Last week, we highlighted a controversial TED Talk urging the end of foster care. The video and blog post stirred strong feelings among many. Some resonated deeply with Molly McGrath Tierny’s condemnation of the foster system and emphasis on family preservation. Others felt her proposed solutions would create a surge in children exposed to abuse and neglect.
Last Sunday, the Miami Herald began an explosive investigative series titled, “Innocents Lost.” The opening article bears the title, “Preserving Families but Losing Children.” Its subtitle describes, “After Florida cut down on protections for children in troubled homes, deaths soared. The children died in ways cruel, outlandish, predictable and preventable.”
In many ways, the Herald series affirms Tierny’s strong criticisms of the foster system. It reveals with excruciating details ways in which government has failed as protector and parent to children in the system.
But “Innocents Lost” also offers a strong counterpoint to the solution Tierny urges. It highlights the tremendous tension between the often-competing goals of family preservation and child protection, and reveals what is at stake in the painfully complex judgment calls that must be made every day by social workers and judges.
See the articles, videos and more from the Innocents Lost series HERE.
Like the TED Talk, Innocents Lost offers both data and stories with which every person who cares deeply about vulnerable children must wrestle.
The series also reminds of several vital truths that we must hold tenaciously if we dare engage the world at its most broken. Good intentions, and even well-informed theories, often get strangled amidst the tangles of real-world dilemmas. We must know that every attempt to address deep human need:
1. Brings us face to face with complexity that may not be resolvable. From prisoner reentry to global AIDS, every attempt to bring restoration amidst brokenness will be far more difficult than we image from afar. Solutions will be elusive and partial at best. Often we will be forced to choose among several options all of which are flawed. If we are unwilling to accept this tension, it won’t be long before we quit.
2. Carries hazard of unintended consequence. Even the most well-intended efforts to help can hurt. Free bed nets reduce malaria deaths…but can also drive local bed net sellers out of business. Closing orphanages can mean more kids in families…but may also mean more on the streets or in abusive homes if done incautiously. Effective work requires not just good intentions and good planning at the outset, but continual recalibration and refining.

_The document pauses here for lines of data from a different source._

(** * DataSetIQ Sheets add-on: the series-fetch client of [src/Code.ts]

    A shallow embedding of the add-on's fetch path: request construction,
    the single retry on 429/5xx, error translation, response normalisation
    and the table builder.  [Code.ts] holds two API-version variants of the
    file; the newer one (object-list payloads, lines 582-1436) is embedded at
    top level, the older one (pair-list payloads, lines 1-581) in
    [Module Legacy].  Helper functions whose text is identical in both
    variants are embedded once.

    JavaScript values are dynamically typed: what [JSON.parse] returns is an
    arbitrary value that the code only casts, so response bodies are
    [JsValue]s and a property read on [null] raises [TypeError] here as it
    does there.  Built-ins of the Apps Script runtime whose text is not part
    of the repository ([JSON.parse], [encodeURIComponent], [Date], ...) are
    the fields of the [Host] interface. *)

From Stdlib Require Import ZArith List Ascii Sorted Permutation Lia.
From Stdlib Require Import PrimFloat FloatOps SpecFloat.
From stdpp Require Import base option list gmap strings pretty.
From Equations Require Import Equations.

Local Open Scope string_scope.
Local Open Scope list_scope.
Local Open Scope Z_scope.

(** ** JavaScript values and completions *)

(** A time value is an integral number of milliseconds since the epoch, or
    NaN ([None]); this is what [Date.prototype.getTime] and [Date.parse]
    return. *)
Definition TimeValue := option Z.

#[warnings="-register-all"]
Inductive JsValue : Type :=
| JUndefined
| JNull
| JBool (b : bool)
| JNum (n : float)
| JStr (s : string)
| JDate (t : TimeValue)
| JArr (elems : list JsValue)
| JObj (props : list (string * JsValue)).

Inductive JsError : Type :=
| TypeError
| Error (message : string).

Inductive Completion (A : Type) : Type :=
| Normal (a : A)
| Throw (e : JsError).
Arguments Normal {A} a.
Arguments Throw {A} e.

#[export] Instance Completion_ret : MRet Completion := fun A a => Normal a.
#[export] Instance Completion_bind : MBind Completion :=
  fun A B f m => match m with Normal a => f a | Throw e => Throw e end.

(** [ToBoolean]. *)
Definition truthy (v : JsValue) : bool :=
  match v with
  | JUndefined | JNull => false
  | JBool b => b
  | JNum n => negb (is_zero n || is_nan n)
  | JStr s => negb (String.eqb s "")
  | JDate _ | JArr _ | JObj _ => true
  end.

Definition nullish (v : JsValue) : bool :=
  match v with JUndefined | JNull => true | _ => false end.

Fixpoint assoc (k : string) (props : list (string * JsValue)) : JsValue :=
  match props with
  | [] => JUndefined
  | (k', v) :: rest => if String.eqb k k' then v else assoc k rest
  end.

(** [v.k] for the property names this program reads ([error], [code],
    [message], [dataset], [data], [seriesId], [status], [scalar], [date],
    [value]): none of them is defined on a built-in prototype, so the read
    yields [undefined] on every value but an object that owns the property,
    and raises on [null] and [undefined]. *)
Definition get_prop (v : JsValue) (k : string) : Completion JsValue :=
  match v with
  | JUndefined | JNull => Throw TypeError
  | JObj props => Normal (assoc k props)
  | _ => Normal JUndefined
  end.

(** [v?.k]. *)
Definition get_prop_opt (v : JsValue) (k : string) : JsValue :=
  match v with
  | JObj props => assoc k props
  | _ => JUndefined
  end.

(** [o.k = x] on an object. *)
Fixpoint set_assoc (k : string) (x : JsValue) (props : list (string * JsValue))
  : list (string * JsValue) :=
  match props with
  | [] => [(k, x)]
  | (k', v) :: rest =>
      if String.eqb k k' then (k, x) :: rest else (k', v) :: set_assoc k x rest
  end.

(** [v[0]]; of a string, its first character. *)
Definition get_index0 (v : JsValue) : Completion JsValue :=
  match v with
  | JUndefined | JNull => Throw TypeError
  | JArr elems => Normal (List.hd JUndefined elems)
  | JStr (String c _) => Normal (JStr (String c EmptyString))
  | JObj props => Normal (assoc "0" props)
  | _ => Normal JUndefined
  end.

(** [=== 'literal'] *)
Definition is_string (v : JsValue) (lit : string) : bool :=
  match v with JStr s => String.eqb s lit | _ => false end.

(** ** The runtime interface *)

Class Host : Type := {
  (** [JSON.parse]; [None] when it raises [SyntaxError]. *)
  JSON_parse : string -> option JsValue;
  (** [encodeURIComponent]. *)
  encodeURIComponent : string -> string;
  (** [String.prototype.trim] and [toLowerCase]. *)
  String_trim : string -> string;
  String_toLowerCase : string -> string;
  (** [String(v)] for a value that is not a string. *)
  ToString : JsValue -> string;
  (** [Number(s)] for a string. *)
  StringToNumber : string -> float;
  (** [new Date(v).getTime()] for a value that is not a Date. *)
  Date_getTime : JsValue -> TimeValue;
  (** [Utilities.formatDate(d, 'GMT', 'yyyy-MM-dd')] of a valid time value. *)
  Utilities_formatDate : Z -> string;
}.

Section Pure.
Context `{Host}.

Definition String_ (v : JsValue) : string :=
  match v with JStr s => s | _ => ToString v end.

Definition new_Date_getTime (v : JsValue) : TimeValue :=
  match v with JDate t => t | _ => Date_getTime v end.

Definition Date_parse (s : string) : TimeValue := Date_getTime (JStr s).

(** ** Constants (lines 586-593) *)

Definition BASE_URL := "https://datasetiq.com".
Definition SERIES_PATH := "/api/public/series/".
Definition SERIES_DATA_PATH := "/data".
Definition HEADER_ROW : JsValue := JArr [JStr "Date"; JStr "Value"].
Definition API_KEY_PROP := "DATASETIQ_API_KEY".

(** ** Input normalisation (lines 1159-1195) *)

Definition normalizeOptionalString (value : JsValue) : option string :=
  match value with
  | JNull | JUndefined => None
  | JStr s =>
      let trimmed := String_trim s in
      if (String.length trimmed =? 0)%nat then None else Some trimmed
  | _ => Some (String_ value)
  end.
(** The calculator changes the property table at the key asked for and
    nothing else. *)
Lemma calculate_documentation_score_frame st property_id score st' :
  calculate_documentation_score st property_id = Py.Returns (score, st') ->
  compliance_items st' = compliance_items st
  /\ documentation_gaps st' = documentation_gaps st
  /\ forall other, other <> property_id ->
                   properties st' !! other = properties st !! other.
Proof.
  unfold calculate_documentation_score.
  destruct (properties st !! property_id) as [property_obj|];
    [|intros [= _ <-]; auto].
  destruct (required_items_of property_obj) as [|r rs];
    [intros [= _ <-]; auto|].
  unfold Py.truediv.
  destruct (count (r :: rs) =? 0); [intros H; discriminate H|].
  intros [= _ <-]. unfold commit_property.
  cbn [properties compliance_items documentation_gaps].
  repeat split. intros other Hother. now apply lookup_insert_ne.
Qed.






(** X14.  Whatever the request and the database, the creation route leaves
    the gap table as it was: the detector it runs finds a row for every
    requirement.  It keeps the existing compliance rows in front of the
    ones it adds, which belong to the new key and are not compliant, and it
    leaves every other property alone. *)
Theorem creation_records_no_gap st new_id data :
  let st' := snd (create_enhanced_property st new_id data) in
  documentation_gaps st' = documentation_gaps st
  /\ (exists created,
         compliance_items st' = compliance_items st ++ created
         /\ List.Forall
              (fun it => ComplianceItem.property_id it = new_id
                         /\ ComplianceItem.is_compliant it = false)
              created)
  /\ forall other, other <> new_id ->
                   properties st' !! other = properties st !! other.
Proof.
  destruct (new_enhanced_property data) as [property_obj|] eqn:Hnew;
    [destruct (fits_integer_column (EnhancedProperty.user_id property_obj))
       eqn:Hfits|].
  - rewrite (create_enhanced_property_eq st new_id data property_obj Hnew
               Hfits).
    cbv zeta.
    match goal with
    | |- context [calculate_documentation_score ?s new_id] =>
        destruct (calculate_documentation_score_value s new_id property_obj)
          as [st4 Hscore];
          [cbn [properties]; apply lookup_insert_eq|];
          rewrite Hscore;
          destruct (calculate_documentation_score_frame _ _ _ _ Hscore)
            as (Hitems & Hgaps & Hothers)
    end.
    cbn [snd]. rewrite Hitems, Hgaps.
    cbn [properties compliance_items documentation_gaps] in *.
    split; [reflexivity|]. split.
    + eexists. split; [reflexivity|].
      apply List.Forall_forall. intros it Hin.
      apply in_map_iff in Hin as (r & <- & _). split; reflexivity.
    + intros other Hother. rewrite (Hothers other Hother).
      now apply lookup_insert_ne.
  - unfold create_enhanced_property. rewrite Hnew, Hfits. cbn [snd negb].
    split; [reflexivity|]. split; [|reflexivity].
    exists []. split; [now rewrite app_nil_r | constructor].
  - unfold create_enhanced_property. rewrite Hnew. cbn [snd].
    split; [reflexivity|]. split; [|reflexivity].
    exists []. split; [now rewrite app_nil_r | constructor].
Qed.



(** ** The update and the resolution routes *)

Section RowUpdate.

Context {A : Type}.

(** Replacing one row changes the number of selected rows by what the new
    row adds and the old one took. *)
Lemma filter_insert_count (f : A -> bool) (l : list A) :
  forall (i : nat) (x y : A),
    l !! i = Some x ->
    Z.of_nat (length (List.filter f (<[i := y]> l)))
    = Z.of_nat (length (List.filter f l)) + Z.b2z (f y) - Z.b2z (f x).
Proof.
  induction l as [|a l IH]; intros [|i] x y Hget; cbn in Hget;
    try discriminate.
  - injection Hget as ->. cbn. destruct (f y), (f x); cbn [length Z.b2z]; lia.
  - specialize (IH i x y Hget).
    change (<[S i := y]> (a :: l)) with (a :: <[i := y]> l).
    cbn [List.filter].
    destruct (f a); cbn [length]; rewrite ?Nat2Z.inj_succ, ?IH; lia.
Qed.

(** Replacing a row by one the selection and the projection cannot tell
    from it changes nothing in what is read. *)
Lemma filter_insert_map {B : Type} (f : A -> bool) (g : A -> B) (l : list A) :
  forall (i : nat) (x y : A),
    l !! i = Some x -> f y = f x -> g y = g x ->
    List.map g (List.filter f (<[i := y]> l))
    = List.map g (List.filter f l).
Proof.
  induction l as [|a l IH]; intros [|i] x y Hget Hf Hg; cbn in Hget;
    try discriminate.
  - injection Hget as ->. cbn. rewrite Hf. destruct (f x); cbn; congruence.
  - specialize (IH i x y Hget Hf Hg).
    change (<[S i := y]> (a :: l)) with (a :: <[i := y]> l).
    cbn [List.filter].
    destruct (f a); cbn [List.map]; now rewrite IH.
Qed.

End RowUpdate.

(** The calculator run again on the database it left. *)
Lemma calculate_documentation_score_again st property_id score st1 :
  calculate_documentation_score st property_id = Py.Returns (score, st1) ->
  calculate_documentation_score st1 property_id = Py.Returns (score, st1).
Proof.
  intros Hfirst.
  destruct (properties st !! property_id) as [property_obj|] eqn:Hget.
  - destruct (required_items_of property_obj) as [|r rs] eqn:Hreq.
    + rewrite (calculate_documentation_score_vacuous st property_id
                 property_obj Hget Hreq) in Hfirst.
      injection Hfirst as <- <-.
      apply (calculate_documentation_score_vacuous st property_id
               property_obj Hget Hreq).
    + assert (Hne : required_items_of property_obj <> [])
        by (rewrite Hreq; discriminate).
      rewrite (calculate_documentation_score_eq st property_id property_obj
                 Hget Hne) in Hfirst.
      cbv zeta in Hfirst. injection Hfirst as Hscore Hst.
      set (stored :=
             EnhancedProperty.set_documentation_score property_obj score).
      assert (Hst1 : st1 = commit_property st property_id stored)
        by (unfold stored; rewrite <- Hscore; now rewrite <- Hst).
      assert (Hget1 : properties st1 !! property_id = Some stored)
        by (rewrite Hst1; unfold commit_property; cbn [properties];
            apply lookup_insert_eq).
      rewrite (calculate_documentation_score_eq st1 property_id stored Hget1)
        by (unfold stored; rewrite required_items_of_set_score; exact Hne).
      cbv zeta. unfold stored at 1 3. rewrite required_items_of_set_score.
      replace (compliant_items_of st1 property_id)
        with (compliant_items_of st property_id)
        by (rewrite Hst1; reflexivity).
      rewrite Hscore. rewrite Hst1 at 1. unfold stored.
      rewrite commit_property_twice. now rewrite Hst1.
  - revert Hfirst. unfold calculate_documentation_score. rewrite Hget.
    intros [= <- <-]. now rewrite Hget.
Qed.
(* ===== verification/_CoqProject ===== *)
-Q . S2P
Prelude.v
GoStrings.v
Asn1.v
Extensions.v
NodeAuth.v
Auth.v
Kube.v
CertManager.v
IssuerConfig.v
IssuerLock.v
RootCA.v
TLSInterface.v
Server.v
Fakes.v
Serving.v
Controller.v
ControllerQueue.v
IstiodCert.v
Provisioning.v
Curves.v
TLS.v
Renewal.v
Propagation.v
Mesh.v
App.v
Flags.v
CommandLine.v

3. Produces errors and draws criticism. Even top quality organizations will make mistakes. Even the best of efforts – both religious and secular – will be the target of fierce criticism. There will always be more people ready to critique from places of comfort than to sacrificially serve. Sometimes these criticism will be warranted; and there is always something to learn from even misguided attacks. But ultimately, those willing to serve must also be willing to take criticism, both fair and unfair.
Yet in all of this, we’re still called to act. As described in Becoming Home:
Anyone who dares to engage the world at its most hurting must know this: the results of even our best efforts will often be much less than we’d hope. We’ll likely be disappointed by those we seek to serve—and they by us, too. At countless crossroads along the way, we will face vexing dilemmas to which there are no good answers. To act at all, we’ll have to choose among imperfect options that threaten heartbreaking side-effects. From corrupt adoption processes to abusive foster homes, we’ll ache at unintended consequences.
Even a glimpse of all this complexity can be paralyzing. Like the risk-averse investor in Jesus’ parable of the talents, we may be tempted to bury what we have to offer and not get involved at all.
But Jesus minced no words in condemning that approach. He called it “wicked and lazy.”
Instead, God calls us to act despite the risks. Knowing that helping can hurt gives us much-needed caution and humility. We must first learn…listen…plan…and then, finally, act—always ready to recalibrate when we discover the mistakes we’ll inevitably make.